About this task -
In the data below, find each line carrying the string "GetUploadAdapterNames" and copy it out.

Task inputs -
Lemma only_about_others user_id guild_id w w' :
  only_about user_id guild_id w w' → others_untouched user_id guild_id w w'.
Proof.
  intros (Hrows & Hlogs & Hheld & Ha) u g Hne. split; [by apply Hrows |].
  pose proof (total_xp_offset_log u g w w' (Hheld g u) Ha (Hlogs u g Hne)) as Hoff.
  unfold stored_xp in Hoff. rewrite (Hrows u g Hne) in Hoff. lia.
Qed.

Lemma same_state_only_about user_id guild_id w w' :
  (∀ g u, holdings g u w' = holdings g u w) → quest_bot w' = quest_bot w →
  only_about user_id guild_id w w'.
Proof.
  intros Hheld Hqb. unfold only_about, ledger_row, streak_log. rewrite Hqb.
  repeat split; done.
Qed.

Lemma holdings_same_guilds g u w w' : guilds w' = guilds w → holdings g u w' = holdings g u w.
Proof. intros Hg. unfold holdings. by rewrite (member_roles_same_guilds _ _ _ _ Hg). Qed.

Lemma same_holdings_only_about user_id guild_id w w' :
  same_holdings w w' → only_about user_id guild_id w w'.
Proof. intros [(Hqb & _) Hheld]. by apply same_state_only_about. Qed.

Lemma same_but_users_only_about user_id guild_id w w' :
  same_but_users w w' →
  (∀ u g, (u, g) ≠ (user_id, guild_id) → ledger_row w' u g = ledger_row w u g) →
  only_about user_id guild_id w w'.
Proof.
  intros (Hg & _ & _ & Ha & _ & _ & _ & Hs) Hrows. split; [done |]. split; [| split].
  - intros u g _. by apply streak_log_same_gains.
  - intros g u. by apply holdings_same_guilds.
  - done.
Qed.

Lemma ledger_row_get_user_data_other user_id guild_id w u g :
  (u, g) ≠ (user_id, guild_id) →
  ledger_row (get_user_data user_id guild_id w).2 u g = ledger_row w u g.
Proof.
  intros Hne. unfold ledger_row, get_user_data.
  destruct (db_connection (quest_bot w)) as [db |] eqn:Hdb; [| cbn [snd]; by rewrite Hdb].
  destruct (users db !! (user_id, guild_id)); [cbn [snd]; by rewrite Hdb |].
  simpl. rewrite Hdb. simpl. rewrite lookup_insert_ne; [done | congruence].
Qed.

Lemma get_user_data_only_about user_id guild_id w :
  only_about user_id guild_id w (get_user_data user_id guild_id w).2.
Proof.
  apply same_but_users_only_about; [apply get_user_data_frame |].
  intros u g Hne. by apply ledger_row_get_user_data_other.
Qed.

Lemma store_xp_only_about user_id guild_id new_xp w :
  only_about user_id guild_id w (store_xp user_id guild_id new_xp w).
Proof.
  apply same_but_users_only_about; [apply store_xp_frame |].
  intros u g Hne. rewrite ledger_row_store_xp. by rewrite decide_False by congruence.
Qed.

Lemma store_level_only_about user_id guild_id new_level w :
  only_about user_id guild_id w (store_level user_id guild_id new_level w).
Proof.
  apply same_but_users_only_about; [apply store_level_frame |].
  intros u g Hne. rewrite ledger_row_store_level. by rewrite decide_False by congruence.
Qed.

Lemma run_tasks_only_about user_id guild_id w :
  only_about user_id guild_id w (run_tasks w).
Proof.
  unfold run_tasks.
  transitivity (set_pending (λ _, []) w);
    [apply same_state_only_about; [intros g u; by apply holdings_same_guilds | done] |].
  generalize (set_pending (λ _, []) w). generalize (pending w). intros ts.
  induction ts as [| t ts IH]; intros w0; [reflexivity |].
  cbn [fold_left]. etransitivity; [| apply IH].
  apply same_holdings_only_about, update_user_level_role_holdings.
Qed.

Lemma channel_send_only_about user_id guild_id channel notice w :
  only_about user_id guild_id w (channel_send channel notice w).
Proof.
  unfold channel_send. etransitivity; [apply run_tasks_only_about |].
  apply same_state_only_about; [intros g u; by apply holdings_same_guilds | done].
Qed.

Lemma send_whitelisted_message_only_about user_id guild_id target notice w :
  only_about user_id guild_id w (send_whitelisted_message target notice w).2.
Proof.
  destruct (send_whitelisted_message_spec target notice w) as (_ & [-> | ->]);
    [reflexivity | apply channel_send_only_about].
Qed.

Lemma send_to_first_channel_only_about user_id guild_id guild notice w :
  only_about user_id guild_id w (send_to_first_channel guild notice w).
Proof.
  unfold send_to_first_channel.
  destruct (get_guild guild w) as [[gd |] |]; try reflexivity.
  destruct (find send_messages (text_channels gd)); [| reflexivity].
  apply channel_send_only_about.
Qed.

Lemma create_task_only_about user_id guild_id t w :
  only_about user_id guild_id w (create_task t w).
Proof.
  apply same_state_only_about; [intros g u; by apply holdings_same_guilds | done].
Qed.

Lemma updated_user_xp_only_about user_id guild_id xp_change w :
  only_about user_id guild_id w (updated_user_xp user_id guild_id xp_change w).2.
Proof.
  destruct (db_connection (quest_bot w)) as [db |] eqn:Hdb.
  - destruct (updated_user_xp_steps user_id guild_id xp_change w db Hdb) as (_ & _ & ->).
    assert (Hstored : only_about user_id guild_id w
                        (after_xp_stored user_id guild_id xp_change w)).
    { unfold after_xp_stored. etransitivity; [apply get_user_data_only_about |].
      apply store_xp_only_about. }
    case_bool_decide; cbn [snd]; [| done].
    etransitivity; [exact Hstored |].
    etransitivity; [apply store_level_only_about | apply create_task_only_about].
  - unfold updated_user_xp. rewrite Hdb. reflexivity.
Qed.
(** The loop appends the visited keys, in the order of the visit. *)
Lemma append_names (entries : list (string * NewAdapterFunc AdapterImpl))
    (acc : list string) :
  fold_left (fun ret e => ret ++ [fst e]) entries acc
  = acc ++ map fst entries.
Proof.
  revert acc. induction entries as [|e entries IH]; intros acc; simpl.
  - symmetry. apply app_nil_r.
  - rewrite IH, <- app_assoc. reflexivity.
Qed.

Lemma getAdapterNames_basic_only rng m t :
  BasicTransfersOnly m = true ->
  getAdapterNames rng m t = Some [BasicAdapterName].
Proof. intros Hb. unfold getAdapterNames. rewrite Hb. reflexivity. Qed.

Lemma getAdapterNames_keys rng m t :
  BasicTransfersOnly m = false ->
  lists_keys_of (getAdapterNames rng m t) t.
Proof.
  intros Hb. unfold getAdapterNames. rewrite Hb.
  exists (map fst (visit rng t)). rewrite append_names. simpl.
  pose proof (visit_perm rng t) as Hperm.
  assert (Hkeys : map fst (visit rng t) ≡ₚ (map_to_list t).*1)
    by (apply fmap_Permutation; exact Hperm).
  split; [reflexivity|]. split.
  - rewrite Hkeys. apply NoDup_fst_map_to_list.
  - intros n. rewrite Hkeys. rewrite list_elem_of_fmap. split.
    + intros [[k f] [-> Hin]]. apply elem_of_map_to_list in Hin.
      simpl. eauto.
    + intros [f Hf]. exists (n, f). split; [reflexivity|].
      apply elem_of_map_to_list. exact Hf.
Qed.

(** C5. With [BasicTransfersOnly] set, both listings are the one-element
    slice holding the basic adapter's name, whatever the tables hold and
    whatever the iteration order; with the flag clear, each listing holds
    exactly the keys of its direction's table, each once, in the order of
    the iteration. *)
Theorem adapter_names_listing rng m :
  (BasicTransfersOnly m = true ->
     GetDownloadAdapterNames rng m = Some [BasicAdapterName]
     /\ GetUploadAdapterNames rng m = Some [BasicAdapterName])
  /\ (BasicTransfersOnly m = false ->
        lists_keys_of (GetDownloadAdapterNames rng m)
          (downloadAdapterFuncs m)
        /\ lists_keys_of (GetUploadAdapterNames rng m)
             (uploadAdapterFuncs m)).
Proof.
  unfold GetDownloadAdapterNames, GetUploadAdapterNames. split; intros Hb.
  - split; apply getAdapterNames_basic_only; exact Hb.
  - split; apply getAdapterNames_keys; exact Hb.
Qed.

End ListingFacts.

(** C5 at two Manifests: one with three custom download factories and the
    basic-only policy, one with a single upload factory and the policy
    off. *)
Lemma adapter_names_listing_witness :
  (GetDownloadAdapterNames reverse_order Samples.basic_only
   = Some [BasicAdapterName]
   /\ GetUploadAdapterNames reverse_order Samples.basic_only
      = Some [BasicAdapterName])
  /\ (lists_keys_of (GetDownloadAdapterNames canonical_order
                       Samples.upload_only)
        (downloadAdapterFuncs Samples.upload_only)
      /\ lists_keys_of (GetUploadAdapterNames canonical_order
                          Samples.upload_only)
           (uploadAdapterFuncs Samples.upload_only)).
Proof.
  split.
  - apply (proj1 (adapter_names_listing reverse_order Samples.basic_only)).
    reflexivity.
  - apply (proj2 (adapter_names_listing canonical_order Samples.upload_only)).
    reflexivity.
Defined.

(** * Initialization, registration and construction *)

Section RegistryClaims.

Context {AdapterImpl : Type}.
Implicit Types (m : Manifest AdapterImpl) (f : NewAdapterFunc AdapterImpl).
Implicit Types (name : string) (dir : Direction).
Variables bd bu tus : NewAdapterFunc AdapterImpl.

(** C1. Once [InitAdapters] has run, with built-in basic factories that
    yield an adapter for their own direction, the basic name is in the
    table of both directions, and for every name and either direction
    [NewAdapterOrDefault] returns a non-nil adapter. An empty name is
    replaced by the basic name before the lookup, so the built-in basic
    factory builds the result, and so it does for a name that is not in
    the table. *)
Theorem NewAdapterOrDefault_after_InitAdapters m name dir :
  bd BasicAdapterName Download <> None ->
  bu BasicAdapterName Upload <> None ->
  dir = Upload \/ dir = Download ->
  let m' := InitAdapters bd bu tus m in
  adapterFuncs m' dir !! BasicAdapterName = Some (basicFactory bd bu dir)
  /\ NewAdapterOrDefault m' name dir <> None
  /\ NewAdapterOrDefault m' "" dir
     = NewAdapterOrDefault m' BasicAdapterName dir
  /\ NewAdapterOrDefault m' "" dir
     = basicFactory bd bu dir BasicAdapterName dir
  /\ (adapterFuncs m' dir !! name = None ->
      NewAdapterOrDefault m' name dir
      = basicFactory bd bu dir BasicAdapterName dir).
Proof.
  intros Hd Hu Hdir m'.
  pose proof (InitAdapters_basic bd bu tus m dir Hdir) as Hb.
  fold m' in Hb.
  assert (Hf : basicFactory bd bu dir BasicAdapterName dir <> None)
    by (destruct Hdir as [-> | ->]; assumption).
  split; [exact Hb|].
  split; [exact (NewAdapterOrDefault_basic m' name dir _ Hb Hf)|].
  split; [reflexivity|]. split.
  - unfold NewAdapterOrDefault. simpl.
    rewrite NewAdapter_lookup, Hb.
    destruct (basicFactory bd bu dir BasicAdapterName dir); reflexivity.
  - intros Hn. exact (NewAdapterOrDefault_unregistered m' name dir _ Hb Hn).
Qed.
(** A log of five queries: Hindi, Spanish, Hindi, Spanish, French. *)
Definition sample_metrics : TranslationMetrics.t :=
  let log lang conf time m :=
    TranslationMetrics.log_query m (lit "2025-11-04 10:00:00") lang
                                 (lit "original") (lit "translation") conf time in
  log (lit "French") 90 (1 # 2)
   (log (lit "Spanish") 95 (3 # 2)
    (log (lit "Hindi") 75 2
     (log (lit "Spanish") 100 1
      (log (lit "Hindi") 90 (5 # 2)
       (TranslationMetrics.init 0))))).

(** A service that fails twice and then answers. *)
Definition net_flaky : nat -> payload -> post_outcome :=
  fun n _ =>
    if (n <? 2)%nat
    then PostRaises (RequestException (lit "Read timed out."))
    else PostResponse
           {| status_code := 200;
              choice_content := Val (lit "Hello, how can I help?  ");
              error_message := Val [] |}.

(* ================================================================== *)
(** * Properties *)
(* ================================================================== *)

(** ** Equality and membership of strings *)

Lemma eqb_spec (a b : pystr) : reflect (a = b) (eqb a b).
Proof.
  revert b; induction a as [|x a IH]; intros [|y b]; simpl;
    try (constructor; congruence).
  destruct (N.eqb_spec x y) as [->|Hn]; simpl.
  - destruct (IH b) as [->|Hn]; constructor; congruence.
  - constructor; congruence.
Qed.

Lemma eqb_refl (a : pystr) : eqb a a = true.
Proof. destruct (eqb_spec a a); congruence. Qed.

Lemma eqb_eq (a b : pystr) : eqb a b = true <-> a = b.
Proof. destruct (eqb_spec a b); split; congruence. Qed.

Lemma eqb_neq (a b : pystr) : eqb a b = false <-> a <> b.
Proof. destruct (eqb_spec a b); split; congruence. Qed.

Lemma mem_In (x : pystr) (l : list pystr) : mem x l = true <-> In x l.
Proof.
  unfold mem; rewrite existsb_exists; split.
  - intros (y & Hy & E). apply eqb_eq in E. now subst.
  - intros H. exists x. split; [assumption | apply eqb_refl].
Qed.


(** ** Whitespace, [strip] and substrings *)

Lemma lstrip_blank (s : pystr) : forallb isspace s = true -> lstrip s = [].
Proof.
  induction s as [|c s IH]; simpl; [reflexivity|].
  intros H. apply andb_true_iff in H as [Hc Hs]. rewrite Hc. auto.
Qed.

Lemma lstrip_nil (s : pystr) : lstrip s = [] -> forallb isspace s = true.
Proof.
  induction s as [|c s IH]; simpl; [reflexivity|].
  destruct (isspace c); [auto | discriminate].
Qed.

(** [lstrip] removes a whitespace prefix and stops at the first code point
    that is not whitespace. *)
Lemma lstrip_decompose (s : pystr) :
  exists ws, s = ws ++ lstrip s /\ forallb isspace ws = true
             /\ match lstrip s with [] => True | c :: _ => isspace c = false end.
Proof.
  induction s as [|c s (ws & E & Hws & Hhd)]; simpl.
  - exists []. auto.
  - destruct (isspace c) eqn:Hc.
    + exists (c :: ws). simpl. rewrite Hc, Hws. split; [congruence | auto].
    + exists []. simpl. auto.
Qed.

Lemma forallb_rev {A} (f : A -> bool) (l : list A) :
  forallb f (rev l) = forallb f l.
Proof.
  induction l as [|x l IH]; simpl; [reflexivity|].
  rewrite forallb_app, IH. simpl. rewrite andb_true_r. apply andb_comm.
Qed.

Lemma strip_blank (s : pystr) : forallb isspace s = true -> strip s = [].
Proof.
  intros H. unfold strip, rstrip. now rewrite (lstrip_blank s H).
Qed.

Lemma strip_nil (s : pystr) : strip s = [] -> forallb isspace s = true.
Proof.
  unfold strip, rstrip. intros H.
  assert (H1 : lstrip (rev (lstrip s)) = []).
  { destruct (lstrip (rev (lstrip s))) as [|x l]; [reflexivity|].
    simpl in H. destruct (rev l); discriminate. }
  apply lstrip_nil in H1. rewrite forallb_rev in H1.
  destruct (lstrip_decompose s) as (ws & E & Hws & Hhd).
  destruct (lstrip s) as [|c r] eqn:El.
  - now apply lstrip_nil.
  - simpl in H1. rewrite Hhd in H1. discriminate.
Qed.

(** [strip] keeps a contiguous middle part of the string and removes only
    whitespace around it. *)
Lemma strip_decompose (s : pystr) :
  exists before after,
    s = before ++ strip s ++ after
    /\ forallb isspace before = true /\ forallb isspace after = true
    /\ match strip s with [] => True | c :: _ => isspace c = false end
    /\ match rev (strip s) with [] => True | c :: _ => isspace c = false end.
Proof.
  destruct (lstrip_decompose s) as (before & E1 & Hb & Hhd).
  destruct (lstrip_decompose (rev (lstrip s))) as (ws & E2 & Hws & Hlast).
  exists before, (rev ws). unfold strip, rstrip.
  set (m := lstrip (rev (lstrip s))) in *.
  assert (Em : lstrip s = rev m ++ rev ws).
  { rewrite <- rev_app_distr, <- E2. now rewrite rev_involutive. }
  repeat split.
  - rewrite <- Em. exact E1.
  - exact Hb.
  - now rewrite forallb_rev.
  - destruct (rev m) as [|c r] eqn:Er; [exact I|].
    rewrite Em in Hhd. exact Hhd.
  - rewrite rev_involutive. exact Hlast.
Qed.

Lemma contains_existsb (f : N -> bool) (c : N) (p s : pystr) :
  f c = true -> contains s (c :: p) = true -> existsb f s = true.
Proof.
  intros Hc. induction s as [|x s IH]; simpl.
  - discriminate.
  - intros H. apply orb_true_iff in H as [H|H].
    + apply andb_true_iff in H as [H _]. apply N.eqb_eq in H. subst x.
      now rewrite Hc.
    + rewrite (IH H). apply orb_true_r.
Qed.

Lemma devanagari_not_space (c : N) :
  ((0x0900 <=? c) && (c <=? 0x097F))%N = true -> isspace c = false.
Proof.
  intros H. apply andb_true_iff in H as [H1 H2].
  apply N.leb_le in H1. apply N.leb_le in H2.
  unfold isspace.
  repeat (apply orb_false_intro);
    try (apply N.eqb_neq; lia);
    apply andb_false_iff; first [left; apply N.leb_gt; lia | right; apply N.leb_gt; lia].
Qed.

Lemma has_devanagari_not_blank (text : pystr) :
  has_devanagari text = true -> strip text <> [].
Proof.
  intros H E. apply strip_nil in E.
  unfold has_devanagari, re_search_range in H.
  apply existsb_exists in H as (c & Hin & Hc).
  rewrite forallb_forall in E. specialize (E c Hin).
  rewrite (devanagari_not_space c Hc) in E. discriminate.
Qed.

(** ** The constants *)

Lemma FALLBACK_MODELS_first : nth_error FALLBACK_MODELS 0 = Some FALLBACK_MODELS_0.
Proof. reflexivity. Qed.

Lemma MODEL_not_fallback : ~ In MODEL FALLBACK_MODELS.
Proof.
  intros H. apply mem_In in H. vm_compute in H. discriminate.
Qed.

Lemma FALLBACK_MODELS_0_in : In FALLBACK_MODELS_0 FALLBACK_MODELS.
Proof. left. reflexivity. Qed.

Lemma first_available_first (available skipped rest : list pystr) (fb : pystr) :
  FALLBACK_MODELS = skipped ++ fb :: rest ->
  In fb available ->
  (forall x, In x skipped -> ~ In x available) ->
  first_available available = Some fb.
Proof.
  unfold first_available. intros -> Hfb.
  induction skipped as [|x skipped IH]; simpl; intros Hsk.
  - apply mem_In in Hfb. now rewrite Hfb.
  - destruct (mem x available) eqn:Hx.
    + apply mem_In in Hx. now destruct (Hsk x (or_introl eq_refl)).
    + apply IH. intros y Hy. apply Hsk. now right.
Qed.

Lemma first_available_none (available : list pystr) :
  (forall fb, In fb FALLBACK_MODELS -> ~ In fb available) ->
  first_available available = None.
Proof.
  unfold first_available. intros H.
  destruct (find _ FALLBACK_MODELS) as [fb|] eqn:E; [|reflexivity].
  apply find_some in E as [Hin Hmem]. apply mem_In in Hmem.
  now destruct (H fb Hin).
Qed.

Lemma first_available_in (available : list pystr) (fb : pystr) :
  first_available available = Some fb -> In fb FALLBACK_MODELS.
Proof. unfold first_available. intros E. now apply find_some in E. Qed.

Solution -
     /\ GetUploadAdapterNames rng m = Some [BasicAdapterName])
        /\ lists_keys_of (GetUploadAdapterNames rng m)
  unfold GetDownloadAdapterNames, GetUploadAdapterNames. split; intros Hb.
   /\ GetUploadAdapterNames reverse_order Samples.basic_only
      /\ lists_keys_of (GetUploadAdapterNames canonical_order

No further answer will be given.